_Brief:_ The entries that follow include a run beginning at the line with "destruct (Qcompare_spec (inject_Z" and ending at the line with "rewrite power_of_ten_fin. simpl."; restate that run word for word and leave the rest out.

::: Records for this exercise

(** Every column of the returned table has [levels] entries. *)
Lemma build_grid_shape (min_px max_px start_px : F) (levels : Z) (usdt_slice : F)
    (leverage price_dp : Z) (df : DataFrame F) (gap : F) :
  1 <= levels ->
  build_grid min_px max_px start_px levels usdt_slice leverage price_dp = Ok (df, gap) ->
  rows df = Z.to_nat levels /\
  length (Price df) = Z.to_nat levels /\
  length (Qty df) = Z.to_nat levels /\
  length (Acc_Qty df) = Z.to_nat levels /\
  length (Avg_Price df) = Z.to_nat levels /\
  length (Unrealised df) = Z.to_nat levels /\
  length (Drawdown df) = Z.to_nat levels /\
  length (PnL df) = Z.to_nat levels /\
  length (Margin_per_lvl df) = Z.to_nat levels /\
  length (Acc_Margin df) = Z.to_nat levels /\
  length (Nominal df) = Z.to_nat levels.
Proof.
  intros Hl Hrun.
  assert (Hl1 : levels <> 1).
  { intros ->. unfold build_grid, py_truediv in Hrun. simpl in Hrun. discriminate. }
  assert (Hv : leverage <> 0).
  { intros ->. unfold build_grid, py_truediv in Hrun.
    destruct (levels - 1 =? 0); simpl in Hrun; discriminate. }
  destruct (build_grid_returns min_px max_px start_px levels usdt_slice leverage price_dp Hl1 Hv)
    as (df' & Hrun' & HL & HP & HQ & HA & HV & HU & HD & HN & HM & HAM & HNo).
  rewrite Hrun in Hrun'. injection Hrun' as <- _.
  assert (Lp : length (Price df) = Z.to_nat levels) by (rewrite HP; apply grid_prices_length).
  assert (Lq : length (Qty df) = Z.to_nat levels) by (rewrite HQ, grid_qty_length; exact Lp).
  assert (La : length (Acc_Qty df) = Z.to_nat levels) by (rewrite HA, cumsum_length; exact Lq).
  assert (Ll : length (Level df) = Z.to_nat levels).
  { rewrite HL, arange_length. f_equal. lia. }
  assert (Lu : length (Unrealised df) = Z.to_nat levels).
  { rewrite HU, zip_with_arr_length; congruence. }
  unfold rows. repeat split; try assumption.
  - rewrite HV, zip_with_arr_length; rewrite cumsum_length, zip_with_arr_length; congruence.
  - rewrite HD, length_map.
    apply (draw_loop_spec (Price df) (Acc_Qty df) levels Hl Lp).
  - congruence.
  - now rewrite HM, length_map.
  - now rewrite HAM, length_map.
  - now rewrite HNo, length_map.
Qed.

End GridFacts.

Import Exact.

(** * Rounding in exact arithmetic *)

Lemma inject_Z_succ (z : Z) : (inject_Z (z + 1) == inject_Z z + 1)%Q.
Proof. now rewrite inject_Z_plus. Qed.

Lemma floor_bounds (q : Q) : (inject_Z (Qfloor q) <= q < inject_Z (Qfloor q) + 1)%Q.
Proof.
  split; [apply Qfloor_le|]. rewrite <- inject_Z_succ. apply Qlt_floor.
Qed.

(** The rounded value is the floor or the next integer. *)
Lemma round_half_even_cases (q : Q) :
  (round_half_even q = Qfloor q /\ (q - inject_Z (Qfloor q) <= 1 # 2)%Q) \/
  (round_half_even q = Qfloor q + 1 /\ (1 # 2 <= q - inject_Z (Qfloor q))%Q).
Proof.
  unfold round_half_even.
  destruct (Qcompare_spec (q - inject_Z (Qfloor q)) (1 # 2)) as [He|Hl|Hg].
  - destruct (Z.even (Qfloor q)); [left|right]; split; try reflexivity; lra.
  - left. split; [reflexivity|lra].
  - right. split; [reflexivity|lra].
Qed.

Lemma round_half_even_near (q : Q) :
  (q - (1 # 2) <= inject_Z (round_half_even q) <= q + (1 # 2))%Q.
Proof.
  pose proof (floor_bounds q) as Hf.
  destruct (round_half_even_cases q) as [[-> Hc]|[-> Hc]].
  - lra.
  - rewrite inject_Z_succ. lra.
Qed.

#[global] Instance round_half_even_comp : Proper (Qeq ==> eq) round_half_even.
Proof.
  intros a b Hab. unfold round_half_even.
  rewrite (Qfloor_comp a b Hab).
  assert (Hc : (a - inject_Z (Qfloor b) ?= 1 # 2)%Q = (b - inject_Z (Qfloor b) ?= 1 # 2)%Q)
    by now rewrite Hab.
  now rewrite Hc.
Qed.

Lemma round_half_even_Z (z : Z) : round_half_even (inject_Z z) = z.
Proof.
  unfold round_half_even. rewrite Qfloor_Z.
  destruct (Qcompare_spec (inject_Z z - inject_Z z) (1 # 2)) as [He|Hl|Hg];
    [exfalso; lra | reflexivity | exfalso; lra].
Qed.

Lemma round_half_even_mono (a b : Q) :
  (a <= b)%Q -> round_half_even a <= round_half_even b.
Proof.
  intros Hab.
  pose proof (Qfloor_resp_le a b Hab) as Hf.
  destruct (Z.eq_dec (Qfloor a) (Qfloor b)) as [He|Hne].
  - unfold round_half_even. rewrite He.
    destruct (Qcompare_spec (a - inject_Z (Qfloor b)) (1 # 2)) as [Ha|Ha|Ha];
      destruct (Qcompare_spec (b - inject_Z (Qfloor b)) (1 # 2)) as [Hb|Hb|Hb];
      try (exfalso; lra); destruct (Z.even (Qfloor b)); lia.
  - destruct (round_half_even_cases a) as [[-> _]|[-> _]];
      destruct (round_half_even_cases b) as [[-> _]|[-> _]]; lia.
Qed.

Lemma power_of_ten_fin (n : Z) : power_of_ten n = Fin (pow10q n).
Proof.
  unfold power_of_ten, pow10q.
  induction (Z.to_nat n) as [|k IH]; [reflexivity|].
  rewrite !Nat.iter_succ, IH. reflexivity.
Qed.

Lemma pow10q_value (n : Z) : 0 <= n -> (pow10q n == inject_Z (10 ^ n))%Q.
Proof.
  intros Hn. unfold pow10q.
  rewrite <- (Z2Nat.id n) at 2 by assumption.
  induction (Z.to_nat n) as [|k IH].
  - reflexivity.
  - rewrite Nat2Z.inj_succ, Z.pow_succ_r by lia.
    rewrite Nat.iter_succ, IH, inject_Z_mult. ring.
Qed.

Lemma pow10q_pos (n : Z) : (0 < pow10q n)%Q.
Proof.
  unfold pow10q. induction (Z.to_nat n) as [|k IH].
  - reflexivity.
  - rewrite Nat.iter_succ. apply Qmult_lt_0_compat; [assumption|reflexivity].
Qed.

Lemma Qeq_bool_false_pos (q : Q) : (0 < q)%Q -> Qeq_bool q 0 = false.
Proof.
  intros Hq. destruct (Qeq_bool q 0) eqn:E; [|reflexivity].
  apply Qeq_bool_eq in E. lra.
Qed.

Lemma np_round_fin (q : Q) (d : Z) : 0 < d -> np_round (Fin q) d = Fin (roundq q d).
Proof.
  intros Hd. unfold np_round.
  destruct (Z.eqb_spec d 0) as [->|_]; [lia|].
  destruct (Z.ltb_spec 0 d) as [_|]; [|lia].
  rewrite power_of_ten_fin. simpl.
  now rewrite (Qeq_bool_false_pos _ (pow10q_pos d)).
Qed.

#[global] Instance roundq_comp : Proper (Qeq ==> eq ==> Qeq) roundq.
Proof.
  intros a b Hab d ? <-. unfold roundq. now rewrite Hab.
Qed.

Lemma roundq_mono (a b : Q) (d : Z) : (a <= b)%Q -> (roundq a d <= roundq b d)%Q.
Proof.
  intros Hab. unfold roundq.
  pose proof (pow10q_pos d) as HP.
  apply Qmult_le_compat_r; [|apply Qinv_le_0_compat; lra].
  rewrite <- Zle_Qle. apply round_half_even_mono.
  apply Qmult_le_compat_r; lra.
Qed.

Lemma roundq_0 (d : Z) : (roundq 0 d == 0)%Q.
Proof.
  unfold roundq.
  assert (H0 : (0 * pow10q d == inject_Z 0)%Q) by ring.
  rewrite H0, round_half_even_Z.
  pose proof (pow10q_pos d). field. lra.
Qed.

Lemma roundq_nonneg (a : Q) (d : Z) : (0 <= a)%Q -> (0 <= roundq a d)%Q.
Proof. intros Ha. rewrite <- (roundq_0 d). now apply roundq_mono. Qed.

(** A value that is already a multiple of [10 ** -d] is kept. *)
Lemma roundq_idem (a : Q) (d : Z) : (roundq (roundq a d) d == roundq a d)%Q.
Proof.
  unfold roundq at 1 3.
  set (z := round_half_even (a * pow10q d)).
  pose proof (pow10q_pos d) as HP.
  assert (Hz : (roundq a d * pow10q d == inject_Z z)%Q).
  { unfold roundq. fold z. field. lra. }
  now rewrite Hz, round_half_even_Z.
Qed.

(** Above half a unit of the last place the rounded value is positive. *)
Lemma roundq_pos (a : Q) (d : Z) : (1 # 2 < a * pow10q d)%Q -> (0 < roundq a d)%Q.
Proof.
  intros Ha. unfold roundq.
  pose proof (pow10q_pos d) as HP.
  pose proof (round_half_even_near (a * pow10q d)) as [Hn _].
  assert (Hz : 0 < round_half_even (a * pow10q d)).
  { rewrite Zlt_Qlt. change (inject_Z 0) with 0%Q. lra. }
  apply Qlt_shift_div_l; [assumption|]. rewrite Zlt_Qlt in Hz.
  change (inject_Z 0) with 0%Q in Hz. lra.
Qed.

(** At or below half a unit of the last place a non-negative value rounds
    to zero (the tie goes to the even neighbour 0). *)
Lemma roundq_zero (a : Q) (d : Z) :
  (0 <= a)%Q -> (a * pow10q d <= 1 # 2)%Q -> (roundq a d == 0)%Q.
Proof.
  intros H0 Ha. unfold roundq.
  pose proof (pow10q_pos d) as HP.
  assert (Hx : (0 <= a * pow10q d)%Q) by (apply Qmult_le_0_compat; lra).
  assert (Hf : Qfloor (a * pow10q d) = 0).
  { pose proof (floor_bounds (a * pow10q d)) as [Hl Hu].
    assert (H1 : Qfloor (a * pow10q d) < 1).
    { rewrite Zlt_Qlt. change (inject_Z 1) with 1%Q. lra. }
    assert (H2 : -1 < Qfloor (a * pow10q d)).
    { rewrite Zlt_Qlt. change (inject_Z (-1)) with (-(1))%Q. lra. }
    lia. }
  assert (Hz : round_half_even (a * pow10q d) = 0).
  { unfold round_half_even. rewrite Hf.
    destruct (Qcompare_spec (a * pow10q d - inject_Z 0) (1 # 2)) as [He|Hl|Hg];
      [reflexivity | reflexivity | exfalso].
    change (inject_Z 0) with 0%Q in Hg. lra. }
  rewrite Hz. field. lra.
Qed.

(** Values more than one unit of the last place apart round to different
    values. *)
Lemma roundq_strict (a b : Q) (d : Z) :
  (1 < (a - b) * pow10q d)%Q -> (roundq b d < roundq a d)%Q.
Proof.
  intros Hab. unfold roundq.
  pose proof (pow10q_pos d) as HP.
  pose proof (round_half_even_near (a * pow10q d)) as [Ha _].
  pose proof (round_half_even_near (b * pow10q d)) as [_ Hb].
  apply Qmult_lt_compat_r; [apply Qinv_lt_0_compat; lra|].
  lra.
Qed.

(** The lot bought at a positive price is a positive multiple of ten. *)
Lemma lotq_multiple (u pr : Q) :
  (0 < u)%Q -> (0 < pr)%Q ->
  (lotq u pr == inject_Z (10 * Z.max 1 (Qfloor (u / pr / inject_Z 10))))%Q.
Proof.
  intros Hu Hp. unfold lotq.
  set (f := Qfloor (u / pr / inject_Z 10)).
  assert (Hf : 0 <= f).
  { change 0 with (Qfloor 0). apply Qfloor_resp_le.
    apply Qle_shift_div_l; [reflexivity|].
    apply Qle_shift_div_l; [assumption|]. lra. }
  cbn zeta. destruct (Qeq_bool (inject_Z f * inject_Z 10) (inject_Z 0)) eqn:E.
  - apply Qeq_bool_eq in E. rewrite <- inject_Z_mult in E. apply (proj1 (inject_Z_injective _ _)) in E.
    replace (Z.max 1 f) with 1 by lia. reflexivity.
  - apply Qeq_bool_neq in E. rewrite <- inject_Z_mult in *.
    assert (f <> 0) by (intros Hf0; apply E; rewrite Hf0; reflexivity).
    replace (Z.max 1 f) with f by lia. apply inject_Z_injective. lia.
Qed.

Lemma lotq_ge_10 (u pr : Q) : (0 < u)%Q -> (0 < pr)%Q -> (10 <= lotq u pr)%Q.
Proof.
  intros Hu Hp. rewrite (lotq_multiple u pr Hu Hp).
  change 10%Q with (inject_Z 10). rewrite <- Zle_Qle. lia.
Qed.

(** * The exact table of valid parameters *)

Section ExactGrid.
Variable p : GridParameters.
Hypothesis Hv : valid p.

Lemma valid_dp_pos : 0 < price_dp p.
Proof using Hv. destruct Hv as (_ & _ & _ & _ & _ & _ & _ & Hd). lia. Qed.

Lemma valid_intervals_pos : (0 < inject_Z (levels p - 1))%Q.
Proof using Hv.
  destruct Hv as (_ & Hl & _). change 0%Q with (inject_Z 0). rewrite <- Zlt_Qlt. lia.
Qed.

Lemma gapq_pos : (0 < gapq p)%Q.
Proof using Hv.
  unfold gapq. destruct Hv as (Hm & _).
  apply Qlt_shift_div_l; [apply valid_intervals_pos|]. lra.
Qed.

Lemma rawq_0 : (rawq p 0 == max_price p)%Q.
Proof. unfold rawq. change (inject_Z (Z.of_nat 0)) with 0%Q. ring. Qed.

Lemma rawq_S (i : nat) : (rawq p (S i) == rawq p i - gapq p)%Q.
Proof.
  unfold rawq. rewrite Nat2Z.inj_succ. unfold Z.succ. rewrite inject_Z_plus.
  change (inject_Z 1) with 1%Q. ring.
Qed.

Lemma rawq_last : (rawq p (Z.to_nat (levels p - 1)) == min_price p)%Q.
Proof using Hv.
  unfold rawq, gapq. pose proof valid_intervals_pos as Hi.
  destruct Hv as (_ & Hl & _). rewrite Z2Nat.id by lia. field. lra.
Qed.

Lemma rawq_antitone (i j : nat) : (i <= j)%nat -> (rawq p j <= rawq p i)%Q.
Proof using Hv.
  induction 1 as [|j Hle IH]; [lra|].
  rewrite rawq_S. pose proof gapq_pos. lra.
Qed.

Lemma rawq_ge_min (i : nat) : (i < Z.to_nat (levels p))%nat -> (min_price p <= rawq p i)%Q.
Proof using Hv.
  intros Hi. rewrite <- rawq_last. apply rawq_antitone. lia.
Qed.

Lemma priceq_antitone (i j : nat) : (i <= j)%nat -> (priceq p j <= priceq p i)%Q.
Proof using Hv. intros Hij. unfold priceq. apply roundq_mono. now apply rawq_antitone. Qed.

(** The call returns, with the gap and the columns of the function body. *)
Lemma compute_returns :
  exists df : DataFrame xq,
    compute p = Ok (df, Fin (gapq p)) /\
    rows df = Z.to_nat (levels p) /\
    Price df = grid_prices (Fin (max_price p)) (levels p)
                 (Fin (gapq p)) (price_dp p) /\
    Qty df = grid_qty (Fin (usdt_slice p)) (Price df) /\
    Acc_Qty df = cumsum (Qty df) /\
    Avg_Price df = zip_with_arr (fun s a => np_round (fdiv s a) (price_dp p))
                     (cumsum (zip_with_arr fmul (Qty df) (Price df))) (Acc_Qty df) /\
    Drawdown df = map (fun d => fneg (np_round d 2))
                    (draw_loop (Price df) (Acc_Qty df) (levels p)).
Proof using Hv.
  pose proof valid_intervals_pos as Hi.
  destruct Hv as (_ & Hl & _ & _ & _ & _ & Hlev & _).
  destruct (build_grid_returns (Fin (min_price p)) (Fin (max_price p)) (Fin (start_price p))
              (levels p) (Fin (usdt_slice p)) (leverage p) (price_dp p))
    as (df & Hrun & HL & HP & HQ & HA & HV & _ & HD & _); [lia|lia|].
  assert (Hg : fdiv (fsub (Fin (max_price p)) (Fin (min_price p))) (of_int (levels p - 1))
               = Fin (gapq p)).
  { simpl. now rewrite (Qeq_bool_false_pos _ Hi). }
  rewrite Hg in Hrun, HP.
  exists df. unfold compute. repeat split; try assumption.
  unfold rows. rewrite HL, arange_length. f_equal. lia.
Qed.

::::::

_Result of this task:_
  destruct (Qcompare_spec (inject_Z z - inject_Z z) (1 # 2)) as [He|Hl|Hg];
    [exfalso; lra | reflexivity | exfalso; lra].
Qed.

Lemma round_half_even_mono (a b : Q) :
  (a <= b)%Q -> round_half_even a <= round_half_even b.
Proof.
  intros Hab.
  pose proof (Qfloor_resp_le a b Hab) as Hf.
  destruct (Z.eq_dec (Qfloor a) (Qfloor b)) as [He|Hne].
  - unfold round_half_even. rewrite He.
    destruct (Qcompare_spec (a - inject_Z (Qfloor b)) (1 # 2)) as [Ha|Ha|Ha];
      destruct (Qcompare_spec (b - inject_Z (Qfloor b)) (1 # 2)) as [Hb|Hb|Hb];
      try (exfalso; lra); destruct (Z.even (Qfloor b)); lia.
  - destruct (round_half_even_cases a) as [[-> _]|[-> _]];
      destruct (round_half_even_cases b) as [[-> _]|[-> _]]; lia.
Qed.

Lemma power_of_ten_fin (n : Z) : power_of_ten n = Fin (pow10q n).
Proof.
  unfold power_of_ten, pow10q.
  induction (Z.to_nat n) as [|k IH]; [reflexivity|].
  rewrite !Nat.iter_succ, IH. reflexivity.
Qed.

Lemma pow10q_value (n : Z) : 0 <= n -> (pow10q n == inject_Z (10 ^ n))%Q.
Proof.
  intros Hn. unfold pow10q.
  rewrite <- (Z2Nat.id n) at 2 by assumption.
  induction (Z.to_nat n) as [|k IH].
  - reflexivity.
  - rewrite Nat2Z.inj_succ, Z.pow_succ_r by lia.
    rewrite Nat.iter_succ, IH, inject_Z_mult. ring.
Qed.

Lemma pow10q_pos (n : Z) : (0 < pow10q n)%Q.
Proof.
  unfold pow10q. induction (Z.to_nat n) as [|k IH].
  - reflexivity.
  - rewrite Nat.iter_succ. apply Qmult_lt_0_compat; [assumption|reflexivity].
Qed.

Lemma Qeq_bool_false_pos (q : Q) : (0 < q)%Q -> Qeq_bool q 0 = false.
Proof.
  intros Hq. destruct (Qeq_bool q 0) eqn:E; [|reflexivity].
  apply Qeq_bool_eq in E. lra.
Qed.

Lemma np_round_fin (q : Q) (d : Z) : 0 < d -> np_round (Fin q) d = Fin (roundq q d).
Proof.
  intros Hd. unfold np_round.
  destruct (Z.eqb_spec d 0) as [->|_]; [lia|].
  destruct (Z.ltb_spec 0 d) as [_|]; [|lia].
  rewrite power_of_ten_fin. simpl.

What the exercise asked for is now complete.